Les motorisations PureTech de Stellantis suscitent encore des interrogations légitimes chez les automobilistes français. Malgré les polémiques récentes, plusieurs variantes de ces blocs méritent toujours la confiance des conducteurs. Décryptage des versions fiables et des précautions à adopter pour rouler sereinement.
La gamme 1.6 THP : une alternative robuste méconnue du grand public
Contrairement à son homologue de cylindrée inférieure, le moteur 1.6 THP affiche des performances remarquables en termes de durabilité. Cette mécanique équipe principalement les modèles premium du groupe, notamment le DS7 Crossback et la Citroën C5 Aircross.
L’architecture technique constitue la différence fondamentale avec les versions problématiques. Ce bloc utilise une chaîne de distribution métallique au lieu d’une courroie, éliminant ainsi le principal défaut de conception qui a causé tant de désagréments. Les données constructeur révèlent un taux de panne grave inférieur à 1%, plaçant cette motorisation au niveau des références asiatiques réputées.
Trois modèles se distinguent particulièrement par leur fiabilité éprouvée :
- DS7 Crossback 1.6 THP 225 chevaux : performances et raffinement
- Peugeot 5008 II 1.6 THP 180 chevaux : polyvalence familiale optimale
- Citroën C5 Aircross 1.6 THP 180 chevaux : confort et économie d’usage
Ces véhicules offrent aujourd’hui des opportunités intéressantes sur le marché de l’occasion, bénéficiant paradoxalement de la réputation écornée de l’ensemble de la gamme PureTech.
Les défaillances du 1.2 PureTech : comprendre pour mieux éviter
Le bloc trois cylindres 1.2 litre a crystallisé les critiques suite à des défauts de conception majeurs. La courroie de distribution, pièce maîtresse du système, s’est révélée particulièrement fragile sur les séries produites entre 2018 et 2021.
Cette problématique a engendré le rappel massif de plus de 220 000 véhicules hexagonaux, touchant principalement la Peugeot 208, la Citroën C3 et les variantes DS3. Stellantis a réagi en mettant en place des programmes de suivi spécifiques, incluant le remplacement gratuit des composants défectueux.
| Modèle | Période à risque | Défaut principal | Solution appliquée |
|---|---|---|---|
| Peugeot 208 | 2018-2021 | Courroie fragile | Remplacement gratuit |
| Citroën C3 | 2018-2021 | Courroie fragile | Remplacement gratuit |
| DS3 | 2018-2021 | Courroie fragile | Remplacement gratuit |
Les interventions correctives ont résolu environ 95% des cas problématiques selon les données internes du constructeur. Néanmoins, d’autres défaillances potentielles persistent, notamment au niveau des pompes à eau et des injecteurs sur ces séries spécifiques.

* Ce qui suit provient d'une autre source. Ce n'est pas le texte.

(** * Adsorption-site generator for prebuilt HEA slabs: a shallow embedding

    The development follows [add_adsorbate.py]: the slab is an ASE [Atoms]
    object (atomic numbers, Cartesian positions, a 3x3 cell and periodicity
    flags); the script aligns it to +z, screens the surface atoms by a height
    percentile and a 2D convex hull, enumerates top / bridge / hollow sites and
    writes one structure per site.

    Numbers: numpy's float64 values are modelled by the real numbers [R], so
    the statements below are about exact arithmetic.  The one law that asserts
    an exact equality between computed numbers (the height of a Top site) is
    also evaluated in IEEE binary64, on a copy of the Top pass over primitive
    floats.

    Library routines the script calls are modelled as follows.
    - [numpy.cross], [numpy.dot], [numpy.linalg.norm], [numpy.clip],
      [numpy.arccos], [numpy.degrees], [numpy.percentile] (method "linear"),
      [numpy.where]: written out.
    - [ase.Atoms.rotate], [ase.Atoms.get_center_of_mass], [ase.Atoms.copy],
      [ase.Atoms.__iadd__], [ase.Atom]: written out from ASE's definitions.
    - [str.endswith], [str.rfind], [os.path.join] and [os.path.splitext]
      (POSIX): written out.
    - [ase.io.write]: recorded as the path and the structure handed to it;
      what the writer itself may raise is not modelled.
    - [ase.geometry.find_mic], [scipy.spatial.ConvexHull], [ase.io.read], the
      names [os.listdir] returns and ASE's element tables ([atomic_numbers],
      [atomic_masses]): parameters. *)

From Stdlib Require Import Ascii String DecimalString DecimalNat PrimFloat.
From Stdlib Require Import Reals Lra Lia RNsatz Bool Arith ZArith List Sorted.
Import ListNotations.

Open Scope R_scope.

(** ** Exceptions, log records and the monad of the script *)

Inductive exn : Type :=
| ValueError          (* numpy.percentile: percentile out of [0, 100] *)
| IndexError          (* an index past the end of an array or list *)
| KeyError            (* ase.Atom: unknown element symbol *)
| ZeroDivisionError   (* ase.Atoms.rotate: rotation axis of norm 0 *)
| QhullError.         (* scipy.spatial.ConvexHull: degenerate input *)

Inductive level : Type := INFO | WARNING | ERROR.

(** One constructor per [logging] call of the script, with the values the
    format string interpolates. *)
Inductive message : Type :=
| MsgRotated (angle_deg : R)
| MsgCandidates (percentile z_th : R) (ncand : nat)
| MsgTooFew
| MsgHull (nsurf : nat)
| MsgSites (nsites : nat)
| MsgWrote (fname : string)
| MsgNoSurface (fname : string).

Definition log_record : Type := level * message.

(** A computation emits log records and either raises or returns. *)
Definition M (A : Type) : Type := list log_record * (exn + A).

Definition ret {A} (x : A) : M A := ([], inr x).
Definition raise {A} (e : exn) : M A := ([], inl e).
Definition logging (l : level) (m : message) : M unit := ([(l, m)], inr tt).

Definition bind {A B} (m : M A) (f : A -> M B) : M B :=
  match m with
  | (l, inl e) => (l, inl e)
  | (l, inr x) => let (l', r) := f x in (l ++ l', r)
  end.

Notation "x <- m ;; k" := (bind m (fun x => k))
  (at level 61, m at next level, right associativity).
Notation "m ;;; k" := (bind m (fun _ => k))
  (at level 61, right associativity).

Definition logs {A} (m : M A) : list log_record := fst m.
Definition outcome {A} (m : M A) : exn + A := snd m.

(** [for x in xs: sites.extend(body(x))] *)
Fixpoint for_each {A B} (xs : list A) (body : A -> M (list B)) : M (list B) :=
  match xs with
  | [] => ret []
  | x :: xs' =>
      ys <- body x ;;
      zs <- for_each xs' body ;;
      ret (ys ++ zs)
  end.

(** ** Comparisons of numbers, as booleans *)

Definition Rleb (x y : R) : bool := if Rle_dec x y then true else false.
Definition Rltb (x y : R) : bool := if Rlt_dec x y then true else false.
Definition Rgeb (x y : R) : bool := Rleb y x.
Definition Rgtb (x y : R) : bool := Rltb y x.
Definition Reqb (x y : R) : bool := if Req_dec_T x y then true else false.

(** ** Vectors (numpy arrays of shape (3,)) *)

Record vec : Type := V3 { vx : R; vy : R; vz : R }.

Definition vadd (a b : vec) : vec := V3 (vx a + vx b) (vy a + vy b) (vz a + vz b).
Definition vsub (a b : vec) : vec := V3 (vx a - vx b) (vy a - vy b) (vz a - vz b).
Definition vopp (a : vec) : vec := V3 (- vx a) (- vy a) (- vz a).
Definition vscale (k : R) (a : vec) : vec := V3 (k * vx a) (k * vy a) (k * vz a).
Definition vmul (a : vec) (k : R) : vec := V3 (vx a * k) (vy a * k) (vz a * k).
Definition vdiv (a : vec) (k : R) : vec := V3 (vx a / k) (vy a / k) (vz a / k).
Definition vzero : vec := V3 0 0 0.

(** [numpy.dot], [numpy.cross], [numpy.linalg.norm] *)
Definition dot (a b : vec) : R := vx a * vx b + vy a * vy b + vz a * vz b.
Definition cross (a b : vec) : vec :=
  V3 (vy a * vz b - vz a * vy b)
     (vz a * vx b - vx a * vz b)
     (vx a * vy b - vy a * vx b).
Definition norm (a : vec) : R := sqrt (dot a a).

(** [numpy.clip(x, lo, hi)] is [minimum(hi, maximum(x, lo))]. *)
Definition clip (x lo hi : R) : R := Rmin hi (Rmax x lo).

(** [numpy.degrees] *)
Definition degrees (x : R) : R := x * (180 / PI).

(** ** The structure (ase.Atoms) *)

Record Cell : Type := mkCell { row0 : vec; row1 : vec; row2 : vec }.

Record Atoms : Type := mkAtoms {
  numbers   : list nat;          (* atomic numbers *)
  positions : list vec;          (* Cartesian positions *)
  cell      : Cell;              (* cell vectors, one per row *)
  pbc       : bool * bool * bool (* periodicity per axis *)
}.

Definition natoms (s : Atoms) : nat := length (positions s).

(** The normal the script computes: [np.cross(cell[0], cell[1])]. *)
Definition cell_normal (c : Cell) : vec := cross (row0 c) (row1 c).

Inductive centering : Type := COM | COP | Point (p : vec).

(** [sum] of a list of reals and of vectors *)
Definition Rsum (l : list R) : R := fold_right Rplus 0 l.
Definition vsum (l : list vec) : vec := fold_right vadd vzero l.

Section ASE.

(** ASE's table of atomic masses, indexed by atomic number. *)
Variable atomic_masses : nat -> R.

(** [Atoms.get_masses] (no custom masses are set by the script) *)
Definition get_masses (s : Atoms) : list R := map atomic_masses (numbers s).

(** [Atoms.get_center_of_mass]: [masses @ positions / masses.sum()] *)
Definition get_center_of_mass (s : Atoms) : vec :=
  let masses := get_masses s in
  vdiv (vsum (map (fun mp => vscale (fst mp) (snd mp))
                  (combine masses (positions s))))
       (Rsum masses).

Definition get_center_of_positions (s : Atoms) : vec :=
  vdiv (vsum (positions s)) (INR (natoms s)).

Definition centering_as_array (s : Atoms) (c : centering) : vec :=
  match c with
  | COM => get_center_of_mass s
  | COP => get_center_of_positions s
  | Point p => p
  end.

(** The expression ASE applies to every row:
    [c * p - cross(p, s * v) + outer(dot(p, v), (1 - c) * v)]. *)
Definition rotate_row (c s : R) (v p : vec) : vec :=
  vadd (vsub (vscale c p) (cross p (vscale s v)))
       (vscale (dot p v) (vscale (1 - c) v)).

(** [Atoms.rotate(a, v, center, rotate_cell)] with a number [a]: the angle
    is in DEGREES ([a *= pi / 180]); the axis is normalised; the positions
    turn about [center]; the cell rows turn about the origin. *)
Definition rotate (a : R) (v : vec) (center : centering)
    (rotate_cell : bool) (s : Atoms) : M Atoms :=
  let normv := norm v in
  if Reqb normv 0 then raise ZeroDivisionError
  else
    let a := a * (PI / 180) in
    let v := vdiv v normv in
    let c := cos a in
    let sn := sin a in
    let ctr := centering_as_array s center in
    let pos' :=
      map (fun p => vadd (rotate_row c sn v (vsub p ctr)) ctr) (positions s) in
    let cell' :=
      if rotate_cell
      then mkCell (rotate_row c sn v (row0 (cell s)))
                  (rotate_row c sn v (row1 (cell s)))
                  (rotate_row c sn v (row2 (cell s)))
      else cell s in
    ret (mkAtoms (numbers s) pos' cell' (pbc s)).

(** *** align_slab_to_z *)

Definition angle_tol : R := 1 / 1000000.

(** The unit normal after the sign flip of line 34-35. *)
Definition upward_normal (c : Cell) : vec :=
  let n := cell_normal c in
  let n := vdiv n (norm n) in
  if Rltb (vz n) 0 then vopp n else n.

Definition target : vec := V3 0 0 1.

Definition rotation_angle (c : Cell) : R :=
  let cosang := clip (dot (upward_normal c) target) (-1) 1 in
  acos cosang.

(** The slab is rotated in place and returned; the value returned is the
    slab after the rotation.  When [a x b] is the zero vector numpy divides
    0 by 0: every later comparison with the resulting nan is false and the
    slab is returned as it is; the first test stands for that case. *)
Definition align_slab_to_z (slab : Atoms) : M Atoms :=
  if Reqb (norm (cell_normal (cell slab))) 0 then ret slab
  else
    let n := upward_normal (cell slab) in
    let angle := rotation_angle (cell slab) in
    if Rgtb angle angle_tol then
      let axis := cross n target in
      let axis := vdiv axis (norm axis) in
      slab' <- rotate angle axis COM true slab ;;
      logging INFO (MsgRotated (degrees angle)) ;;;
      ret slab'
    else ret slab.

Stratégies d’entretien pour optimiser la longévité des moteurs fiables
L’entretien préventif demeure le facteur déterminant pour garantir la durabilité optimale des motorisations PureTech recommandables. Une maintenance rigoureuse, particulièrement avant le seuil critique des 80 000 kilomètres, diminue drastiquement les risques de pannes majeures.
Trois actions préventives s’avèrent particulièrement efficaces pour préserver votre investissement. L’inspection régulière de la courroie tous les 20 000 kilomètres permet de détecter les signes d’usure prématurée comme les granulations ou effritements. Le respect scrupuleux des préconisations concernant la qualité et la fréquence des vidanges constitue également un pilier fondamental.
Le nettoyage annuel des capteurs, recommandé par les techniciens agréés, prévient de nombreux dysfonctionnements électroniques. Les statistiques prouvent que les véhicules suivis dans le réseau officiel présentent quatre fois moins de pannes majeures que ceux entretenus ailleurs.
Avant l’acquisition d’un véhicule PureTech d’occasion, vérifiez systématiquement l’historique d’entretien complet. Cette précaution vous permet de vous assurer que la maintenance a été correctement assurée par les précédents propriétaires, garantissant ainsi votre tranquillité d’esprit sur les routes françaises.